By MPP Toby Barrett
Well over a year ago, Ontario’s Opposition first warned that provincial health care dollars were improperly subsidizing a complex web of for-profit companies. Health Minister Deb Matthews ignored these warnings and rather than taking action, she defended Ontario’s air ambulance company, known as ORNGE.
It is ironic that the “A” is missing from ORNGE. My colleagues and I are doing our utmost to ensure that the “A” of accountability is restored, and patient outcomes return as a priority.
The Ontario government employs a handful of officials whose job it is to guard the public trust. It was disappointing to learn at least 12 of these officials – three from Premier McGuinty’s office, a minister and four deputies — were fully briefed on the goings-on at ORNGE in January 2011, but apparently took little action.
It should have been apparent the OPP would be required to investigate these highly irregular transactions. It leaves us all to question why the Premier or his Minister didn’t intervene.
By refusing to act more than a year ago, the government may well have put lives at risk and has betrayed the public trust. Only recently were the OPP were called in to conduct a criminal investigation.
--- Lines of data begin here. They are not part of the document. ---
(** ** compare_realworld.py's main *)

Record RealArgs := mkRealArgs { re_run : RunArgs; re_repeats : Z; re_reuse : option pystr; re_output : pystr; re_durability : pystr }.
(** A sample, and the group it belongs to: [sequential_writes] or [realworld]. *)
Definition Measured : Type := bool * report.
Definition group_name (kv : bool) : string := if kv then "sequential_writes" else "realworld".
Definition in_group (kv : bool) (samples : list Measured) : list report := (filter (fun x : Measured => x.1 = kv) samples).*2.
Definition real_data (b : Bench Measured) : tv :=
  Obj (rupdate ((fun kv => (group_name kv, Arr (Obj <$> in_group kv (be_samples b)))) <$> [false; true]) (be_report b)).
Definition SQL_SYSTEMS : list string := ["sqlodin"; "zaxonlite"; "rqlite"].
Definition THIS_FILE : pystr := py "tools/compare_realworld.py".
(** [recorded['source_sha256'].get(path) == digest] *)
Definition recorded_source (recorded : pyval) (x : pystr * pystr) : pyres bool :=
  let? sources := vget "source_sha256" recorded in
  match sources with PDict d => Ok (eq_str (get_or x.1 PNone d) x.2) | _ => Raise (AttributeError "get") end.
(** ... for every path but this file *)
Fixpoint sources_reused (recorded : pyval) (sources : list (pystr * pystr)) : pyres bool :=
  match sources with
  | [] => Ok true
  | x :: sources =>
      if pyeqb x.1 THIS_FILE then sources_reused recorded sources
      else let? same := recorded_source recorded x in if (same : bool) then sources_reused recorded sources else Ok false
  end.
Definition workload_of (args : RealArgs) : list (string * Z) :=
  [("operations", ra_operations (re_run args)); ("warmup", ra_warmup (re_run args)); ("repeats", re_repeats args);
   ("network_concurrency", ra_concurrency (re_run args)); ("embedded_concurrency", 1)]%string.
(** [recorded == {...}] for an object of integers *)
Definition same_counts (x : pyval) (kvs : list (string * Z)) : bool :=
  match x with
  | PDict d => Nat.eqb (length d) (length kvs) && forallb (fun '(k, n) => match dict_get (py k) d with Some v => eq_int v n | None => false end) kvs
  | _ => false
  end.
Definition REUSED_KEYS : list string :=
  ["started_utc"; "finished_utc"; "run_directory"; "source_sha256"; "binaries_sha256"; "native_dependencies"; "comparison_dependencies"; "zaxon_release"].
(** [[{**row, 'sample_run_directory': d} for row in reused[group] if row['system'] in SQL_SYSTEMS]] *)
Fixpoint reused_rows (directory : pyval) (rows : list pyval) : pyres (list report) :=
  match rows with
  | [] => Ok []
  | row :: rows =>
      let? system := vget "system" row in
      let? rest := reused_rows directory rows in
      if val_in system SQL_SYSTEMS
      then match row with PDict d => Ok (rupdate [("sample_run_directory"%string, J directory)] ((fun x : pystr * pyval => (x.1, J x.2)) <$> d) :: rest) | _ => Ok rest end
      else Ok rest
  end.
Definition reused_group (reused : pyval) (kv : bool) : pyres (list Measured) :=
  let? directory := vget "run_directory" reused in
  let? rows := (let? x := vget (group_name kv) reused in velements x) in
  let? rows := reused_rows directory rows in
  Ok (pair kv <$> rows).
(** [{'repeat': repeat + 1, **result}] *)
Definition with_repeat (repeat : nat) (result : report) : report := foldl (fun d '(k, v) => dset k v d) (fields [("repeat", tint (Z.of_nat repeat + 1))]%string) result.
Definition add_samples (l : list Measured) (b : Bench Measured) : Bench Measured := mkBench (be_report b) (be_samples b ++ l).

Section Main.
Context {W : Type} `{Vendored W} `{Platform} (fuel : nat) (ROOT : pystr).
Abbreviation Y := (Hm (W := W)).
Abbreviation K := (Sc (W := W) (Bench Measured)).
Definition from_root (path : string) : pystr := join_path ROOT (py path).
Definition VENDOR : pystr := from_root "benchmarks/vendor/zaxonlite".
Definition stop_if (message : string) (b : bool) : Y unit := if b then throw (SystemExit (py message)) else ret tt.
Definition least_count (args : RealArgs) : Z := Z.min (Z.min (ra_operations (re_run args)) (re_repeats args)) (ra_concurrency (re_run args)).

(** Evidence that the crash checks of exactly these sources passed. *)
Definition durable (args : RealArgs) : Y pyval :=
  do! stop_if "Linux required" (negb (pyeqb h_system (py "Linux")));;
  do! stop_if "Invalid counts" ((least_count args <? 1) || (ra_warmup (re_run args) <? 0));;
  let! there := io (h_exists (re_output args)) in
  do! stop_if "Refusing to overwrite recorded evidence" there;;
  let! durability := read_json (re_durability args) in
  let! checks := lift (vget "checks" durability) in
  let! passed := (if truthy checks then lift (checks_passed durability) else ret false) in
  do! stop_if "Durability checks did not all pass" (negb passed);;
  let! core := io (h_glob ROOT (py "src/**/*.odin")) in
  do! for_do core (fun source =>
    let! digest := file_sha256 source in
    let! same := lift (recorded_source durability (relative_to ROOT source, digest)) in
    stop_if "Durability evidence differs from current source" (negb same));;
  ret durability.

Definition real_initial (args : RealArgs) (durability : pyval) : Y report :=
  let! utc := io h_utc in
  let! cpu := command [py "lscpu"] in
  let! odin := command [py "odin"; py "version"] in
  let! pin := command [py "git"; py "-C"; from_root "deps/paxos-odin"; py "rev-parse"; py "HEAD"] in
  let! rqlite := io_res (rw_version [ra_rqlited (re_run args); py "-version"]) in
  let! native := read_json (from_root "build/native/build.json") in
  let! comparison := read_json (from_root "build/comparison-tools/build.json") in
  let! release := read_json (from_root "build/comparison-tools/zaxon-release/release.json") in
  ret (fields [("schema_version", tint 1); ("complete", tbool false); ("started_utc", tstr utc); ("host", tstr h_platform); ("cpu", tstr cpu); ("odin", tstr (strip odin));
    ("paxos_pin", tstr (strip pin)); ("rqlite_version", tstr rqlite); ("workload", Obj (fields ((fun x : string * Z => (x.1, tint x.2)) <$> workload_of args)));
    ("comparability", tstr (py "No aggregate ranking: embedded and network/read consistency boundaries differ."));
    ("native_dependencies", J native); ("comparison_dependencies", J comparison); ("durability", J durability); ("zaxon_release", J release); ("realworld", Arr []); ("sequential_writes", Arr [])]%string).
Definition real_sources : Y (list (pystr * pystr)) :=
  let! core := io (h_glob ROOT (py "src/**/*.odin")) in
  let! bench := io (h_glob ROOT (py "bench/realworld/*.odin")) in
  let! vendor := io (h_glob VENDOR (py "*.py")) in
  manifest ROOT (core ++ bench ++ [join_path ROOT THIS_FILE] ++ vendor).
Definition real_work (stamp : pystr) : pystr := join_path (from_root "build/comparison-runs") stamp.

(** A complete run of the same sources and settings, whose SQL samples stand in
    for new ones. *)
Definition same_run (reused : pyval) (workload : list (string * Z)) : pyres bool :=
  let? complete := vget_or "complete" PNone reused in
  let? settings := (if truthy complete then vget "workload" reused else Ok PNone) in
  Ok (truthy complete && same_counts settings workload).
Definition reusable (args : RealArgs) (sources : list (pystr * pystr)) (pin : pystr) (reused : pyval) : pyres unit :=
  let? run := same_run reused (workload_of args) in
  do? guard (negb run) (RuntimeError "Only a complete run with identical workload settings can be reused");;
  let? same := sources_reused reused sources in
  do? guard (negb same) (RuntimeError "Reused measurement source differs");;
  let? recorded := vget "paxos_pin" reused in
  guard (negb (eq_str recorded pin)) (RuntimeError "Reused Paxos pin differs").
Definition reuse (args : RealArgs) (sources : list (pystr * pystr)) (pin path : pystr) : K (pyval * pystr) :=
  let! reused := on_host (read_json path) in
  do! lift (reusable args sources pin reused);;
  let! directory := lift (let? x := vget "run_directory" reused in vstr x) in
  let! values := lift (try_map (fun k => let? x := vget k reused in Ok (k, J x)) REUSED_KEYS) in
  let! digest := on_host (file_sha256 path) in
  do! amend (on_bench [("reused_sql_run"%string, Obj (fields (values ++ [("source_report_sha256"%string, tstr digest)])))]);;
  do! for_do [false; true] (fun kv =>
    let! rows := lift (reused_group reused kv) in
    do! amend (add_samples rows);;
    if negb (zlen rows =? 3 * re_repeats args) then throw (RuntimeError "Reused run has incomplete SQL samples") else ret tt);;
  ret (reused, join_path directory (py "sqlodin-realworld")).
Definition measured_binary (args : RealArgs) (sources : list (pystr * pystr)) (pin work : pystr) : K (option pyval * pystr) :=
  match re_reuse args with
  | Some path => let! x := reuse args sources pin path in ret (Some x.1, x.2)
  | None =>
      let binary := join_path work (py "sqlodin-realworld") in
      let! _ := on_host (command [py "odin"; py "build"; from_root "bench/realworld"; py "-o:speed"; py "-vet"; py "-strict-style"; py "-out:" ++ binary]) in
      ret (None, binary)
  end.
(** The binaries' digests, the reused ones unchanged. *)
Definition real_binaries (args : RealArgs) (reused : option pyval) (binary : pystr) : K unit :=
  let! digests := on_host (for_each [("sqlodin", binary); ("zaxonlite", ra_zaxon (re_run args)); ("rqlite", ra_rqlited (re_run args)); ("cowsql", from_root "build/comparison-tools/cowsql-demo")]%string
    (fun '(name, path) acc => let! digest := file_sha256 path in ret (acc ++ [(name, digest)])) []) in
  do! amend (on_bench [("binaries_sha256"%string, Obj (fields ((fun x : string * pystr => (x.1, tstr x.2)) <$> digests)))]);;
  match reused with
  | None => ret tt
  | Some reused =>
      for_do (take 3 digests) (fun '(name, digest) =>
        let! recorded := lift (let? binaries := vget "binaries_sha256" reused in vget name binaries) in
        if negb (eq_str recorded digest) then throw (RuntimeError "Reused binary differs") else ret tt)
  end.

(** One system of one repeat; a cluster takes a block of ports of its own. *)
Definition run_system (args : RealArgs) (binary folder : pystr) (seed : Z) (kv : bool) (system : string) (used : list Z) : Y (report * list Z) :=
  if String.eqb system "sqlodin" then let! result := sqlodin_run folder binary (re_run args) seed kv in ret (result, used)
  else
    let! port := unused_base_port used in
    let! result := (if String.eqb system "cowsql" then cowsql_run fuel ROOT folder (re_run args) port.1
                    else network_run (String.eqb system "zaxonlite") folder (re_run args) seed port.1 kv) in
    ret (result, port.2).
Definition step_name (kv : bool) : string := if kv then "sequential" else "realworld".
Definition save_report (folder : bool) (args : RealArgs) : K unit :=
  do! on_host (if folder then io_res (h_mkdir (path_parent (re_output args))) else ret tt);;
  let! b := reported in
  on_host (io_res (h_write_json (re_output args) (real_data b))).
Definition real_step (args : RealArgs) (binary work : pystr) (repeat : nat) (kv : bool) (system : string) (used : list Z) : K (list Z) :=
  do! on_host (print_line (py (step_name kv) ++ fstr [L " repeat="; D (Z.of_nat repeat + 1); L " system="] ++ py system));;
  let folder := join_path work (py (step_name kv) ++ 45 :: dec (Z.of_nat repeat) ++ 45 :: py system) in
  let! out := on_host (run_system args binary folder (20260922 + Z.of_nat repeat * 100) kv system used) in
  do! amend (add_bench (kv, with_repeat repeat out.1));;
  do! save_report (negb kv) args;;
  ret out.2.
Definition first_systems (reused : bool) : list string := if reused then [] else SQL_SYSTEMS.
Definition real_round (args : RealArgs) (reused : bool) (binary work : pystr) (repeat : nat) (used : list Z) : K (list Z) :=
  let! systems := lift (shuffle fuel (first_systems reused) (Random_new (20260922 + Z.of_nat repeat))).1 in
  let! used := for_each systems (real_step args binary work repeat false) used in
  let! systems := lift (shuffle fuel (systems ++ ["cowsql"%string]) (Random_new (20260923 + Z.of_nat repeat))).1 in
  let! used := for_each systems (real_step args binary work repeat true) used in
  do! save_report true args;;
  ret used.
Definition real_end (args : RealArgs) (work : pystr) : K unit :=
  do! amend (on_bench [("complete", tbool true)]%string);;
  let! utc := on_host (io h_utc) in
  do! amend (on_bench [("finished_utc", tstr utc); ("run_directory", tstr work)]%string);;
  let! b := reported in
  do! on_host (io_res (h_write_json (re_output args) (real_data b)));;
  on_host (print_line (re_output args)).
Definition real_measured (args : RealArgs) (sources : list (pystr * pystr)) (pin work : pystr) : K unit :=
  let! built := measured_binary args sources pin work in
  do! real_binaries args built.1 built.2;;
  let! _ := for_each (seq 0 (Z.to_nat (re_repeats args))) (real_round args (bool_decide (is_Some built.1)) built.2 work) [] in
  ret tt.
Definition compare_realworld (args : RealArgs) : Y unit :=
  let! durability := durable args in
  let! report := real_initial args durability in
  let! stamp := io du_stamp in
  let work := real_work stamp in
  do! io_res (h_mkdir work);;
  let! sources := real_sources in
  let! filesystem := command [py "findmnt"; py "-T"; work; py "-o"; py "SOURCE,FSTYPE,OPTIONS"] in
  let pin := match rget "paxos_pin" report with Some (J (PStr pin)) => pin | _ => [] end in
  with_report (mkBench (rupdate [("run_directory", tstr work); ("source_sha256", manifest_report sources); ("filesystem", tstr filesystem)]%string report) [])
    (do! real_measured args sources pin work;; real_end args work).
It’s hard not to be cynical about politicians when we see that government control, accountability and oversight were absent. I will not list the red flags in this column as they have been widely publicized in the mass media. As was the case with e-Health, at the end of the day, taxpayers end up footing the bill for the mismanagement.
As this scandal continues to unfold, it has been debated every day in the Ontario Legislature since it returned Feb. 21. The Official Opposition has spent much of its time in the House attempting to put in place parliamentary protocols that will go a long way in protecting people in the future.
For example, in a demonstration of bi-partisanship, the PC and NDP members called on the government to appoint an All-party Select Committee to investigate ORNGE. In the end, we look to the committee to make recommendations on how best to restore confidence in Ontario’s air ambulance system and what structural changes have to be made to ensure that primary oversight of the service is restored. The jury is still out on whether Mr. McGuinty will act on this request.
As well, a March 1st motion from my colleague Sylvia Jones calling for the strengthening of whistle-blower protection was debated and successfully passed. This is necessary to protect those ORNGE employees who were brave enough to raise the red flags. Sadly, Minister Matthews did not support her employees.
I am a member of the Public Accounts Committee and we will conduct hearings with regard to ORNGE. Unfortunately these will be narrow in scope. As legislators we have a responsibility to take this situation seriously and to do this right by conducting more fulsome inquiries.
ORNGE gets about $150 million a year from taxpayers to operate a non-profit air medical rescue and transport service….one would think the government would have a more watchful eye, not only over the money, but also the very lives that may be at risk.
Government must be active keepers of the public purse and must not allow others to reach in up to their elbows!